[Opening Entries supplied section]

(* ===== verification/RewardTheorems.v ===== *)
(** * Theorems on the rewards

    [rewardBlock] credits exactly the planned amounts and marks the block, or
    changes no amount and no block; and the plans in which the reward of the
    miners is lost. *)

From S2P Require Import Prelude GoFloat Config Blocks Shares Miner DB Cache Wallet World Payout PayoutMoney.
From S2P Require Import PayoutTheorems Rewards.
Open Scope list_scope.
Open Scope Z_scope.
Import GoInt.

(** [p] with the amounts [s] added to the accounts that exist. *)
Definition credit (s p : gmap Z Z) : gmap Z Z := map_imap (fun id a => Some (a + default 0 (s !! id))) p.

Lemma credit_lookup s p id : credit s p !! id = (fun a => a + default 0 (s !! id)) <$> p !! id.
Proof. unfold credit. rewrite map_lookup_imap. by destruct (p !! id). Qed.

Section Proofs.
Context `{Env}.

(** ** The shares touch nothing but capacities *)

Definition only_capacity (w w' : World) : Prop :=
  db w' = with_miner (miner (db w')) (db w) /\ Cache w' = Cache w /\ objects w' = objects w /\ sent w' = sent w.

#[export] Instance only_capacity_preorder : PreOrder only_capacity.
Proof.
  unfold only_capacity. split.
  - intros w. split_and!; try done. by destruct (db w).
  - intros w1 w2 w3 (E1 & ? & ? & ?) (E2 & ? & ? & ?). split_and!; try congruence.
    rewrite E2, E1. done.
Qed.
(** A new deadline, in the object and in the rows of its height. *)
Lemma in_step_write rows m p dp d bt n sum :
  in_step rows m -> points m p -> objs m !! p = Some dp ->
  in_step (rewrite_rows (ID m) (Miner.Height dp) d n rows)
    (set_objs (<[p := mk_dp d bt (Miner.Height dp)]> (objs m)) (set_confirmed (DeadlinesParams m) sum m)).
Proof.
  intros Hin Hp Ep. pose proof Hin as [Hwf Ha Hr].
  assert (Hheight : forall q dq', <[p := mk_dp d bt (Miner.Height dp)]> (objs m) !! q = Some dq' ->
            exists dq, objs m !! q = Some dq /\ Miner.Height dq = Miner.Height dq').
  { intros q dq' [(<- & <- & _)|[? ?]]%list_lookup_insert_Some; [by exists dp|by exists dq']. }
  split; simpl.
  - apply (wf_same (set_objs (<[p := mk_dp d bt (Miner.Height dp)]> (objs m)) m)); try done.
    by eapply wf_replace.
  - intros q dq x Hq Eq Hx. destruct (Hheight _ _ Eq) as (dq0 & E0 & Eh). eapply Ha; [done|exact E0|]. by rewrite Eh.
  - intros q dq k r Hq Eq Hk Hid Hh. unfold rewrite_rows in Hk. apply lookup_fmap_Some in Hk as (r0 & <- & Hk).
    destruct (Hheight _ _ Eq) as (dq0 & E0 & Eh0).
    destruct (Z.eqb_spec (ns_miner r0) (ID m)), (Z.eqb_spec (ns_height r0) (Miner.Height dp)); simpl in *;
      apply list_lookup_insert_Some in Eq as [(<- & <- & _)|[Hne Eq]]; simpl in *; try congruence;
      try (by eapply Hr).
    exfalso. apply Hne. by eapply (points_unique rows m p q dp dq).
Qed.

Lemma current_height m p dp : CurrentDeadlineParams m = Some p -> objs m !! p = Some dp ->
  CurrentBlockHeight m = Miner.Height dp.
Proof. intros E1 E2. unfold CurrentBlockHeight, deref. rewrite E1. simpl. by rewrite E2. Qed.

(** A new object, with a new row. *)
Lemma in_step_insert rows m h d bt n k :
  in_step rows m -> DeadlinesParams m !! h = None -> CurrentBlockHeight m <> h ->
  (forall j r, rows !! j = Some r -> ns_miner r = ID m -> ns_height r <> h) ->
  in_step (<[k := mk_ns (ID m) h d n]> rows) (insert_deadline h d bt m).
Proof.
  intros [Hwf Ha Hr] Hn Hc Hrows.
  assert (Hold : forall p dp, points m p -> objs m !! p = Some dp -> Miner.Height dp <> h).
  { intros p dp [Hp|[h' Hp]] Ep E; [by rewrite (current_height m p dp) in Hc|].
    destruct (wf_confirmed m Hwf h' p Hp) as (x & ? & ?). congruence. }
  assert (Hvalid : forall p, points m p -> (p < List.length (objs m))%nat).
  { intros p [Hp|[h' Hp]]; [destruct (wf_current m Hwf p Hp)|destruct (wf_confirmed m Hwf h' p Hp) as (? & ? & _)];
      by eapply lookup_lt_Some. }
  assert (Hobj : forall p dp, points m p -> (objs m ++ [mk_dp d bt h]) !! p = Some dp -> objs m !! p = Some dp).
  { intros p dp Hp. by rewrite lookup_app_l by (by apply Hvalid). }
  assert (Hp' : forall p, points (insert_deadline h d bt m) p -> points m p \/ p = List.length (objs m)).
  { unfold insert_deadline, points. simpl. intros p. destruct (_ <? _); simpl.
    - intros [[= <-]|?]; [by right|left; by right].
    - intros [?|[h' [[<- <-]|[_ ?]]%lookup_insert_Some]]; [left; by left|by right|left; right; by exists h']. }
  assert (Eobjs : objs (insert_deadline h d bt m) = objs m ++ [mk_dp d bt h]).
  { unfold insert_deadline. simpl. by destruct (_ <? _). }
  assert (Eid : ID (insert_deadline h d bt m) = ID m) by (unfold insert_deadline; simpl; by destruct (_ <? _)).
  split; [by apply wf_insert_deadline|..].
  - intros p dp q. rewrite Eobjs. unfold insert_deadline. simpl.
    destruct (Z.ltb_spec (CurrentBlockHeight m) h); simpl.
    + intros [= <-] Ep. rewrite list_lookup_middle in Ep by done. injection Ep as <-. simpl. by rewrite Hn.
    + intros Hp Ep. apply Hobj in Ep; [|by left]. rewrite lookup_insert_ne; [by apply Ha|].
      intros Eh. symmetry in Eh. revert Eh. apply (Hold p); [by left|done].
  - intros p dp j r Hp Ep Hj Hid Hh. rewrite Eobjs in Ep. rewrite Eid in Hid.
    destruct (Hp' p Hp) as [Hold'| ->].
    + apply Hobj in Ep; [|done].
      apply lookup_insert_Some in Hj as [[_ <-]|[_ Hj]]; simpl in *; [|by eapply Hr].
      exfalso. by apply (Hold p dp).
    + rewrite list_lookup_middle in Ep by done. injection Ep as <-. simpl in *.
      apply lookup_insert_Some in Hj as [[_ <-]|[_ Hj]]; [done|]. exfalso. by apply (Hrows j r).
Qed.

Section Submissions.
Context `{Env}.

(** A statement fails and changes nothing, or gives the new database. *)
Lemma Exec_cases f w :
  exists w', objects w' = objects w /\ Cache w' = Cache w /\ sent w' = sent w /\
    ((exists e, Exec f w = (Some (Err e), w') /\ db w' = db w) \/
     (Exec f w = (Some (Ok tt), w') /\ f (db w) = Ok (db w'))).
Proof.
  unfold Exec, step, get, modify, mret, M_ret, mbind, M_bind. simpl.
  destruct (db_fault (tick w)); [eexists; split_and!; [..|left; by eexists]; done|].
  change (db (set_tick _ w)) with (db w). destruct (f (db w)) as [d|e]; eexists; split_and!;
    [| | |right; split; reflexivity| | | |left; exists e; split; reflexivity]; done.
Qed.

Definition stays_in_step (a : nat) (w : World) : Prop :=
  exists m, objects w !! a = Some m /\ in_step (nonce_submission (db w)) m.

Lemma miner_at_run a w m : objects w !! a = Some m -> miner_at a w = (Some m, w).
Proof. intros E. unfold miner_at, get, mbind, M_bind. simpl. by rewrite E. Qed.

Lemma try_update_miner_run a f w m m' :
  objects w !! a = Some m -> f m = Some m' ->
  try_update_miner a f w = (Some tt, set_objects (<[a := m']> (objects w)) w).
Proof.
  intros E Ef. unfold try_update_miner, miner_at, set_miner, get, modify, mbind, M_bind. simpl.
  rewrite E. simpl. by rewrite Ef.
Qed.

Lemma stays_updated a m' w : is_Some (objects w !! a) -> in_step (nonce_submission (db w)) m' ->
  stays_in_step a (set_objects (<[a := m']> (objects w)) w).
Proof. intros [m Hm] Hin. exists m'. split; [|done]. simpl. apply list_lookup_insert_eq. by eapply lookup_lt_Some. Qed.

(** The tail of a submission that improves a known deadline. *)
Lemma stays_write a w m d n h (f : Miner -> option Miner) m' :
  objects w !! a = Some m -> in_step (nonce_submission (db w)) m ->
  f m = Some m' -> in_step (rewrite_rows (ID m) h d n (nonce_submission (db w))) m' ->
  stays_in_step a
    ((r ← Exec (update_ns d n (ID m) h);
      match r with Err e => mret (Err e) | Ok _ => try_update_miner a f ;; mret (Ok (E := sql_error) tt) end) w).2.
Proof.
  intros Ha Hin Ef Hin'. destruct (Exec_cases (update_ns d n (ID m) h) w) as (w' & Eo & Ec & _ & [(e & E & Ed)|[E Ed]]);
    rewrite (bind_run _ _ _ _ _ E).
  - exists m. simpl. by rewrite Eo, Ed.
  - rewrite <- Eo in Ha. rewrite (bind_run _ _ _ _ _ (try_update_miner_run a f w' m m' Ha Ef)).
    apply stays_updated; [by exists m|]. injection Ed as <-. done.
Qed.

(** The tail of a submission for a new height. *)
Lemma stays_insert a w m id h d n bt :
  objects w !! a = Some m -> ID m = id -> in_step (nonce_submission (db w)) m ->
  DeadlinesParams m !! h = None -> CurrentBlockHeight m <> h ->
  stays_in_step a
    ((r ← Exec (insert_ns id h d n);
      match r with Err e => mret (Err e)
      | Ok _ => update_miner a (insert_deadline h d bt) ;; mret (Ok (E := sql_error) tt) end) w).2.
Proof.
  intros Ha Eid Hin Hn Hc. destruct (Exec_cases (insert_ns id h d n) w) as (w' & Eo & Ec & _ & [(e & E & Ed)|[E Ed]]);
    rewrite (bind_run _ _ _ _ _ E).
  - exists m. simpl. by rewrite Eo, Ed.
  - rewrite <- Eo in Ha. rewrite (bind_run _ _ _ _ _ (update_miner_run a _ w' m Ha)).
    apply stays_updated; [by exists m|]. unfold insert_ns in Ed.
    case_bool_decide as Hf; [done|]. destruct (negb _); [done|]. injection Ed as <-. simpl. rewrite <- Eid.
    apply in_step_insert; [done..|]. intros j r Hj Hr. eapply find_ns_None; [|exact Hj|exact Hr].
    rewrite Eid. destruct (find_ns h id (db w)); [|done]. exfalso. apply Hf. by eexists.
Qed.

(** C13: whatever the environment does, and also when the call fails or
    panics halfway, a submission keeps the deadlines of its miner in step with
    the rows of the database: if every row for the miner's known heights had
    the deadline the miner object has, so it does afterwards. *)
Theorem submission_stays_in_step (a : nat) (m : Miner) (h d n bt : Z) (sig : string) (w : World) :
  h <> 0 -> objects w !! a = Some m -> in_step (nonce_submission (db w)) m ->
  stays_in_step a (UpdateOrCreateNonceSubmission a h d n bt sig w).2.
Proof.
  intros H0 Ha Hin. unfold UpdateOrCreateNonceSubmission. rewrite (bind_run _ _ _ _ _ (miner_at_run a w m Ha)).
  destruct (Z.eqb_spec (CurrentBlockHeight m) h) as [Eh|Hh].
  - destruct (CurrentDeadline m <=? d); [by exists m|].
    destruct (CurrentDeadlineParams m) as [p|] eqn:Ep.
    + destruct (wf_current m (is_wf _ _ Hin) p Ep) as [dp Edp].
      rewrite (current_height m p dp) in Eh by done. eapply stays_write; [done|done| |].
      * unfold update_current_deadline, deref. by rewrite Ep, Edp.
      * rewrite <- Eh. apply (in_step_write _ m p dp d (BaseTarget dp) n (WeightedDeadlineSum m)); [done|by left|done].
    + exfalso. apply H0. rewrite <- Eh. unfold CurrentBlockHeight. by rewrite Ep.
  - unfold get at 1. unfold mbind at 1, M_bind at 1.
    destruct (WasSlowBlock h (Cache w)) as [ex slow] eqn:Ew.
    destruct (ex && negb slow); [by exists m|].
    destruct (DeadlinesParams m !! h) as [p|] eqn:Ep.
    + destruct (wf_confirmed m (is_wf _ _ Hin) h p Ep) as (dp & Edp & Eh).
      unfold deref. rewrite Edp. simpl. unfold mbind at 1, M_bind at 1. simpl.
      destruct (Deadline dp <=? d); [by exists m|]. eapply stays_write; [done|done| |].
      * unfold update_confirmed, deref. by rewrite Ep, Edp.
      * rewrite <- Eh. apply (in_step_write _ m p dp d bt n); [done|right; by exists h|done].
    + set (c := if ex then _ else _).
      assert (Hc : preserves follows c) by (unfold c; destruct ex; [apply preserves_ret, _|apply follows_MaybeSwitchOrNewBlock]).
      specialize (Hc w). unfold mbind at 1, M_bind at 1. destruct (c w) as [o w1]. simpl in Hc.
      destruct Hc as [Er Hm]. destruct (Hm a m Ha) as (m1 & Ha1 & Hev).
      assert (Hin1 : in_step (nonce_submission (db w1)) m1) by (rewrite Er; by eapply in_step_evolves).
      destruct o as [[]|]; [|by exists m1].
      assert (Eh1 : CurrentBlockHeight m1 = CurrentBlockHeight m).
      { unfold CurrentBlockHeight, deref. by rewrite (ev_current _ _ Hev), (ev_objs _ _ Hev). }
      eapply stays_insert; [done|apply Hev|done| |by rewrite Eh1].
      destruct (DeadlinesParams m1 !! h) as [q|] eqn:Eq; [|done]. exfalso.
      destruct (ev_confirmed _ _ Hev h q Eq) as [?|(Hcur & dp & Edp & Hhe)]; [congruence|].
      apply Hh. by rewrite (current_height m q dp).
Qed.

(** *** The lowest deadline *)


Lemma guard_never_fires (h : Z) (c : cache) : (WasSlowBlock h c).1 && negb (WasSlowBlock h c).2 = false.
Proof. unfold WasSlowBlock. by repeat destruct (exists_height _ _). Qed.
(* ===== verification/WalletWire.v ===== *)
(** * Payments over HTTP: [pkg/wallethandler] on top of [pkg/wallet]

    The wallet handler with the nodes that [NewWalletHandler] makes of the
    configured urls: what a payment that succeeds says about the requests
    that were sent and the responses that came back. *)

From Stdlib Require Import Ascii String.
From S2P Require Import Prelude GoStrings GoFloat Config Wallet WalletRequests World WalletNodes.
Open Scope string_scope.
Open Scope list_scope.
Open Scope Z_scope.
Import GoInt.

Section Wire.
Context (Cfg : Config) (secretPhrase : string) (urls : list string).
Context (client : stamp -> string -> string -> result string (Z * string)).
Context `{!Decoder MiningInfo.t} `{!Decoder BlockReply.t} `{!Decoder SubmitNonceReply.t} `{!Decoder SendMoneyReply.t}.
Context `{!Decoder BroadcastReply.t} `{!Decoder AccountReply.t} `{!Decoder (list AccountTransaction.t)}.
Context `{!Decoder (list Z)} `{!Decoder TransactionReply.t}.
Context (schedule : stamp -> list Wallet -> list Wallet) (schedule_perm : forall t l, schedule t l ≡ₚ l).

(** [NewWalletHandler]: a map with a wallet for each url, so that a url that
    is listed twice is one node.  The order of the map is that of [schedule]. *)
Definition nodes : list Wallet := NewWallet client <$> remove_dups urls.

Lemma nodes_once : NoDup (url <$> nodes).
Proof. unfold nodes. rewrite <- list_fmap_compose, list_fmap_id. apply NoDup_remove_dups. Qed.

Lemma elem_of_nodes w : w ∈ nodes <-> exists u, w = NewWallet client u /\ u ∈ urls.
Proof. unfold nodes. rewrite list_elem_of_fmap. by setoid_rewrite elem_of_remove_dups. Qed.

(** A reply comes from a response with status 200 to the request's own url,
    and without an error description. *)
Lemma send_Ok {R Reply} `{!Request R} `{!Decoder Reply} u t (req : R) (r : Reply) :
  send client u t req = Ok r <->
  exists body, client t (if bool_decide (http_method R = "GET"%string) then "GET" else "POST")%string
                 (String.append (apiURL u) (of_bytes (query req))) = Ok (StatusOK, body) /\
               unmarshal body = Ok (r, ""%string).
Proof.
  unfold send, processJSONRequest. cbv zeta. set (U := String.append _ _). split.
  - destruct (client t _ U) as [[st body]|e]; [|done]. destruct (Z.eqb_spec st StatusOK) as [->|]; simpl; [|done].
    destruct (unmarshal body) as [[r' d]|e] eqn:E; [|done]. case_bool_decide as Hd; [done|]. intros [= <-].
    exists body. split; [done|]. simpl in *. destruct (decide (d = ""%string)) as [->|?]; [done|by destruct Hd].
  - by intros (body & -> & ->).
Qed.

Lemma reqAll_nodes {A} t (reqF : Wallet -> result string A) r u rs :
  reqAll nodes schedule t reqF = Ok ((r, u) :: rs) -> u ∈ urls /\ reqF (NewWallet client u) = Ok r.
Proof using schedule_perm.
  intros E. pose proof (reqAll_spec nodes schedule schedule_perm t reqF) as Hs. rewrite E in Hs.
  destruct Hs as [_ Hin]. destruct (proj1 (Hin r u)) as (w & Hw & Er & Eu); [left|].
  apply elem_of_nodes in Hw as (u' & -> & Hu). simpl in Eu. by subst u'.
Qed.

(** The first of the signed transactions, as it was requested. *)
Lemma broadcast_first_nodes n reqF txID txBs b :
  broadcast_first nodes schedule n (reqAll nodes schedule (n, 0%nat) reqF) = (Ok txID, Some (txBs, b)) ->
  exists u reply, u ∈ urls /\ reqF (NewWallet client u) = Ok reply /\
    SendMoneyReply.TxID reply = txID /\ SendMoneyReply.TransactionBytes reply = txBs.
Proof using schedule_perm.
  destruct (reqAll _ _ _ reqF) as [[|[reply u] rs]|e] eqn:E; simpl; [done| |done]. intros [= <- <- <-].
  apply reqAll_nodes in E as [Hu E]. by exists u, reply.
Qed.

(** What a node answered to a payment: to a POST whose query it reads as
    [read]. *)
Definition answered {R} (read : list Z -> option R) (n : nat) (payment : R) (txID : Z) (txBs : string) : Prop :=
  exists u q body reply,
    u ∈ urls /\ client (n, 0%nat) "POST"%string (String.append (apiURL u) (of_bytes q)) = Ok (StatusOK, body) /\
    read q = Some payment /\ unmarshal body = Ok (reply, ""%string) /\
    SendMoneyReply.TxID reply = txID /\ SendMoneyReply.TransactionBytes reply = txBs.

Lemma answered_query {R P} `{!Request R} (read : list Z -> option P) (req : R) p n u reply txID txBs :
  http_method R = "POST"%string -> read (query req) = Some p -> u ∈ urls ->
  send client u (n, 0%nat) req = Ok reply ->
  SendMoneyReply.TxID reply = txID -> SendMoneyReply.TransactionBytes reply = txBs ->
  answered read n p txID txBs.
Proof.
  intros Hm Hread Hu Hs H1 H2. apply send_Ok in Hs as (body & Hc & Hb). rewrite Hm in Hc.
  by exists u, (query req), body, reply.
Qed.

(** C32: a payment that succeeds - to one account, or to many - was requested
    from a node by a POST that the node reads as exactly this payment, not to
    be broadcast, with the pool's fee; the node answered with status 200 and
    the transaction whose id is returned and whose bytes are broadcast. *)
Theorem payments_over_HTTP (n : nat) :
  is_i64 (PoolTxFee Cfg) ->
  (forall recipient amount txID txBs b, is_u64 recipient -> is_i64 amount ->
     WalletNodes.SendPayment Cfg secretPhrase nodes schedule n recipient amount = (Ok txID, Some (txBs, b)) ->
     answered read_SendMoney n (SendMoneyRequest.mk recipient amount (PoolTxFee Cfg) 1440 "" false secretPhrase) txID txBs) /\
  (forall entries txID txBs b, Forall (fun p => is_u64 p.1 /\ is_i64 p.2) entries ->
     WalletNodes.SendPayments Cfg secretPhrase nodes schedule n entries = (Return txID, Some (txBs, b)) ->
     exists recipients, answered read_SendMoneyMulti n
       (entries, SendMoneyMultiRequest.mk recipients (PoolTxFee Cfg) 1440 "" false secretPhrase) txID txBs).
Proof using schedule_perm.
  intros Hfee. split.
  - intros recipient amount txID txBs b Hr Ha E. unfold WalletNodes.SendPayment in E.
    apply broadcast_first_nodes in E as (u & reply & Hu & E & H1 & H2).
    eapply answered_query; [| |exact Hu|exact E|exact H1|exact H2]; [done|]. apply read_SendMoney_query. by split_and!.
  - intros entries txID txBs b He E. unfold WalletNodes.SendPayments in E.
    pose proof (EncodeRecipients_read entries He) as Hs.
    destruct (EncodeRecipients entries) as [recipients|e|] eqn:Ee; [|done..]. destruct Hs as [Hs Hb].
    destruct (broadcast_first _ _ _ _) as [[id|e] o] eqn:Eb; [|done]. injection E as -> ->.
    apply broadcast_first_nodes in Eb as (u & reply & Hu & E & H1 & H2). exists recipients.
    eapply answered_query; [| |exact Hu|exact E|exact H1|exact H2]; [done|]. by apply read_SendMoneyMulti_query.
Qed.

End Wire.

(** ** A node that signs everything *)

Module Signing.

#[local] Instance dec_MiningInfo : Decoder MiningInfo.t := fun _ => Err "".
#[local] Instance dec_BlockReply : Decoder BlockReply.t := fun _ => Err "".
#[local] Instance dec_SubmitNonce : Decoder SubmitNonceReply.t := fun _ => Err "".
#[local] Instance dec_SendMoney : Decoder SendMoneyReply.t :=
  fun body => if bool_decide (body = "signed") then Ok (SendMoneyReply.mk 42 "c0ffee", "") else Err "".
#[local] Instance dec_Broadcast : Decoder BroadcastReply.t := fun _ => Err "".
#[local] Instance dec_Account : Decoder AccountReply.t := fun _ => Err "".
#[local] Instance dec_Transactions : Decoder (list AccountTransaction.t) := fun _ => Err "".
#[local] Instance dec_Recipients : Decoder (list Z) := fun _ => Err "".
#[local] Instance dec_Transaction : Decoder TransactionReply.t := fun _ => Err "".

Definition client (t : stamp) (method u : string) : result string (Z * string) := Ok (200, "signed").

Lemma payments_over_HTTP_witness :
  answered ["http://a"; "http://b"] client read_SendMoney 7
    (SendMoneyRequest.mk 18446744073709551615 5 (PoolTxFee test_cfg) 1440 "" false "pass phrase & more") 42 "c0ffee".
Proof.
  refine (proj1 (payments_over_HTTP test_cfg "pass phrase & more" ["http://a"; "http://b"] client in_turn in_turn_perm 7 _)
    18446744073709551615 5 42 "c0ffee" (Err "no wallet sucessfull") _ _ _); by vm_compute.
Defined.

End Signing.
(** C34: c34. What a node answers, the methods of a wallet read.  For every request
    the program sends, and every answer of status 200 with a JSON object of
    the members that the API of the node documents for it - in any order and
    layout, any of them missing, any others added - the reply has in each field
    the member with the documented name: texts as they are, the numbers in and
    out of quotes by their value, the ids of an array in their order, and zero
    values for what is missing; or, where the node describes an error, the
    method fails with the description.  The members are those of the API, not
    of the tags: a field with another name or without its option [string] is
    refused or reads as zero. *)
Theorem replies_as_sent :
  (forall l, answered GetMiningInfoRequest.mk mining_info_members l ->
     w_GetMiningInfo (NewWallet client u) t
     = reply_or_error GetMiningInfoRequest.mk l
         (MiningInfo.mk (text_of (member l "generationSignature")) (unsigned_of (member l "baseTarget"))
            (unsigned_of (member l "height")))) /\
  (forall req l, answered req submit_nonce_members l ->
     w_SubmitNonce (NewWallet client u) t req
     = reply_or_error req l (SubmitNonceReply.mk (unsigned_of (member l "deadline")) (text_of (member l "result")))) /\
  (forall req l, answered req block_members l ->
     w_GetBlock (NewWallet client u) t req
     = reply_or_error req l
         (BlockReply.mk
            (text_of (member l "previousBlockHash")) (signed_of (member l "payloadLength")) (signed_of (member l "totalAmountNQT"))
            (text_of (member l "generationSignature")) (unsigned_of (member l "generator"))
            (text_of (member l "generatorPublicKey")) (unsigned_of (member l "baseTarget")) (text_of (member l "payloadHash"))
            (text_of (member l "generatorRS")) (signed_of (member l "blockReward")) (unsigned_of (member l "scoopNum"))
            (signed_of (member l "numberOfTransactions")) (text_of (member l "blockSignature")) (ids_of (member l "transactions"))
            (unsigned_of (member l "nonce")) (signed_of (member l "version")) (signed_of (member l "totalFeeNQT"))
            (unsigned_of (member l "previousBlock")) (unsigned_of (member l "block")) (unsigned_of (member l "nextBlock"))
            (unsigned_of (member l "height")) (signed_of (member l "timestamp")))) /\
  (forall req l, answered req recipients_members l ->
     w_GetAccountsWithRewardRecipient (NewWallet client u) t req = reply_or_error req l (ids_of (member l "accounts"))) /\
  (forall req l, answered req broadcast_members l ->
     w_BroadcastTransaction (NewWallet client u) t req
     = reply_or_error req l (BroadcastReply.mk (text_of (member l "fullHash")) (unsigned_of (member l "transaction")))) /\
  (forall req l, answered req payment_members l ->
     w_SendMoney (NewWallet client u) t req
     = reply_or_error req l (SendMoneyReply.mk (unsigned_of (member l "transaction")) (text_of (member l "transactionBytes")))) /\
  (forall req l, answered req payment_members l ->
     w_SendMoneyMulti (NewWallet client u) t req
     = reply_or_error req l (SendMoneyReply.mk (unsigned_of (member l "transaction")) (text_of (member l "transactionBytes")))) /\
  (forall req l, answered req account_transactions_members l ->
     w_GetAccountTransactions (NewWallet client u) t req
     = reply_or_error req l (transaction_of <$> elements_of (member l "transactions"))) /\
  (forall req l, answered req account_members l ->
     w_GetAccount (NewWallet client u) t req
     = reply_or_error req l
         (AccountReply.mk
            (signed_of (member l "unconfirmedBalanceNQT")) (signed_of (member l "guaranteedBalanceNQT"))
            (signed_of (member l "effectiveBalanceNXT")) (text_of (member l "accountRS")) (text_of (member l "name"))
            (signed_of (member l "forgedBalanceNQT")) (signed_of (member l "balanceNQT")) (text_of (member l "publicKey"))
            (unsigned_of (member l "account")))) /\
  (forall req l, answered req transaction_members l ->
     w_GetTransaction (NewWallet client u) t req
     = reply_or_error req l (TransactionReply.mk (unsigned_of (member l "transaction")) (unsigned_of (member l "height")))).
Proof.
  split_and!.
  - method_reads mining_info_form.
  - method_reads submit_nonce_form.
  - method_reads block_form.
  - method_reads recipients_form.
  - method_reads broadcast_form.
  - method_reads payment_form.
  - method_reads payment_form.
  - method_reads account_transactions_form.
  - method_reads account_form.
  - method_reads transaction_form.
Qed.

[Closing Entries supplied section]

Using the listing above, pull out all lines that hold the word "GetMiningInfoRequest".

◆ Output of the exercise ◆
  (forall l, answered GetMiningInfoRequest.mk mining_info_members l ->
     = reply_or_error GetMiningInfoRequest.mk l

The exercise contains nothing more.